A story about the positive impact cannabis has had on your life.
To me, cannabis has always been about relaxing and enjoying life, whether it be at a concert—jam bands are "my jam" but all music sounds better and richer with cannabis—or elsewhere. I think the real positive things are discovering all the different uses this amazing plant has to offer and even those that are yet to be discovered. For instance, my mother uses CBD to help alleviate the pain she has from Parkinson's—what a great thing.
I don't want to get too spiritual, but I truly believe this plant was put on this earth for a reason, and the uncovering of the endocannabinoid system in humans is all the proof that I needed for that.

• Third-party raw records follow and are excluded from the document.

Lemma judge_scores_values (evaluations : list JudgeEvaluation) (agent : string) :
  Py.values (fold_left (assign judge_type total_score)
               (hits target_agent_id agent evaluations) []) =
  judge_totals evaluations agent.
Proof.
  set (hs := hits target_agent_id agent evaluations).
  rewrite (values_by_keys _ 0%float) by (apply assign_fold_nodup; constructor).
  rewrite assign_fold_keys. unfold judge_totals, judges_of. fold hs.
  change (first_seen_from (Py.keys []) (map judge_type hs))
    with (first_seen (map judge_type hs)).
  apply map_ext_in. intros j Hj.
  rewrite (assign_fold_get judge_type total_score hs [] j 0%float).
  unfold latest_total. fold hs.
  apply first_seen_from_incl in Hj. destruct Hj as [[]|Hj].
  apply hits_nonempty in Hj.
  now destruct (hits judge_type j hs).
Qed.

Lemma feq_not_fgt (a b : float) : Py.feq a b = true -> Py.fgt a b = false.
Proof.
  unfold Py.feq, Py.fgt. rewrite ltb_spec, eqb_spec. unfold SFltb, SFeqb.
  rewrite (SFcompare_swap (Prim2SF a) (Prim2SF b)).
  destruct (SFcompare (Prim2SF a) (Prim2SF b)) as [[ | | ]|]; simpl; congruence.
Qed.

Lemma judge_scores_nodup (evaluations : list JudgeEvaluation) :
  NoDup (Py.keys (Judges.judge_scores evaluations)).
Proof.
  change (Judges.judge_scores evaluations)
    with (fold_left (group_step (V := string * float) target_agent_id
                       (assign judge_type total_score)) evaluations []).
  apply group_fold_nodup. constructor.
Qed.

Lemma significant_spec (threshold : float) (scores : Py.dict float) :
  Judges.significant threshold scores = true <->
  (2 <= List.length (Py.values scores))%nat /\
  spread_exceeds threshold (Py.values scores).
Proof.
  unfold Judges.significant, spread_exceeds, Py.values.
  rewrite length_map.
  destruct (2 <=? List.length scores)%nat eqn:Hlen.
  - apply Nat.leb_le in Hlen. split.
    + destruct (Py.max (map snd scores)) as [hi|]; [|discriminate].
      destruct (Py.min (map snd scores)) as [lo|]; [|discriminate].
      intros H. split; [exact Hlen|]. exists hi, lo. auto.
    + intros (_ & hi & lo & -> & -> & H). exact H.
  - apply Nat.leb_gt in Hlen. split; [discriminate|]. intros (H & _). lia.
Qed.

(** The entry of an agent in the loop's dictionary, when some evaluation
    targets the agent. *)
Lemma judge_scores_entry (evaluations : list JudgeEvaluation) (agent : string)
    (scores : Py.dict float) :
  In (agent, scores) (Judges.judge_scores evaluations) ->
  Py.values scores = judge_totals evaluations agent.
Proof.
  intros Hin. apply (get_in_nodup _ _ _ (judge_scores_nodup evaluations)) in Hin.
  rewrite judge_scores_get in Hin.
  rewrite <- judge_scores_values.
  destruct (hits target_agent_id agent evaluations); [discriminate|].
  now inversion Hin.
Qed.

Lemma judge_totals_entry (evaluations : list JudgeEvaluation) (agent : string) :
  judge_totals evaluations agent <> [] ->
  exists scores,
    In (agent, scores) (Judges.judge_scores evaluations) /\
    Py.values scores = judge_totals evaluations agent.
Proof.
  intros Hne.
  destruct (hits target_agent_id agent evaluations) as [|h hs] eqn:Hh.
  - exfalso. apply Hne. unfold judge_totals, judges_of. now rewrite Hh.
  - exists (fold_left (assign judge_type total_score) (h :: hs) []).
    split.
    + apply get_some_in. rewrite judge_scores_get. now rewrite Hh.
    + rewrite <- Hh. apply judge_scores_values.
Qed.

A favorite flower, edible, product, or brand.
I prefer to smoke, and for that I prefer sativas. Currently I'm growing Super Lemon Haze in my garden.
The biggest challenge cannabis marketers face today.
Breaking through the noise. The pandemic has proven that the industry has a firm foothold in place that is vital and resilient, but as in any industry, not all are going to make it. I believe those that can figure out how to market themselves properly are the ones that are going to make it.
One thing you're excited about right now in cannabis branding, partnerships or marketing.
I love what some of the brands are doing up here in Vermont, producing great CBD products and readying themselves for adult retail. Standouts up here in Vermont are Ceres (named after the Roman goddess of agriculture), Magic Mann and a burgeoning cannatourism company—Vermontijuana.
Nationally, I like what is being done by some of the MSOs. Cresco is producing 6-second spots for Mindy's Edibles that are first-rate. I also like the way that MSOs are launching multiple brands—Holistic is doing some good work and I cannot wait the see what the Garcia brand becomes in cannabis.
I also love the excitement of the unknown in this industry. It's new and there is a lot of evolution that is yet to come.
A cannabis trade/social justice organization that you support.
Hands down, I support the Last Prisoner Project. I am on the board of a small nonprofit up here, the Pennywise Foundation, and I convinced them to start to partner with the LPP. Why? Simple. Nobody should be behind bars for selling this plant.
A recent project you're proud of.
I am proud to be able to work with our team at FlowerShop. We are bringing together years of combined digital knowledge and experience in adtech and martech to make this exciting time of growth and discovery in the business come to life in display, video, OTT and native advertising. Brands and dispensaries were somewhat limited in their scope and reach; we are here to break that wide open on a mainstream level.
Someone else's project you admired recently.
There is a cannabis-specific agency up here in Vermont called CannaPlanners. They do great work in helping to ideate the brand and set up the corresponding sites for success. Recently they worked with Magic Mann. I know that CannaPlanners helped in the creation of the logo, packaging and then worked with them to bring it all to life on their site. Magic Mann is opening a brick-and-mortar up here soon as well. Exciting to see ideas turn into brands that grow and come to life.
Someone you admire in cannabis who's doing great things.
My current "Mount Rushmore of cannabis" (we can discuss over a smoke sesh if you wish):
Dr. Raphael Mechaloulam. Discovered and identified Delta-9 THC and others.
Jack Herer. OG cannabis writer and activist. The Emperor Wears No Clothes is in its 12th printing.
Steve DeAngelo. Father of retail cannabis. Love his passion and advocacy and desire to push boundaries.
Deadheads. I have heard from several knowledgeable sources that all the seed and strain trading that happened in the parking lot at Grateful Dead shows was the genesis of about 85 percent of all the strains in existence today.
What you'd be doing if you weren't in the cannabis industry.
If not for this, I would still be selling advertising in some way, shape or form (I'm a 2nd generation "ad guy"). Failing that, voiceover in radio (I have a face made for it!).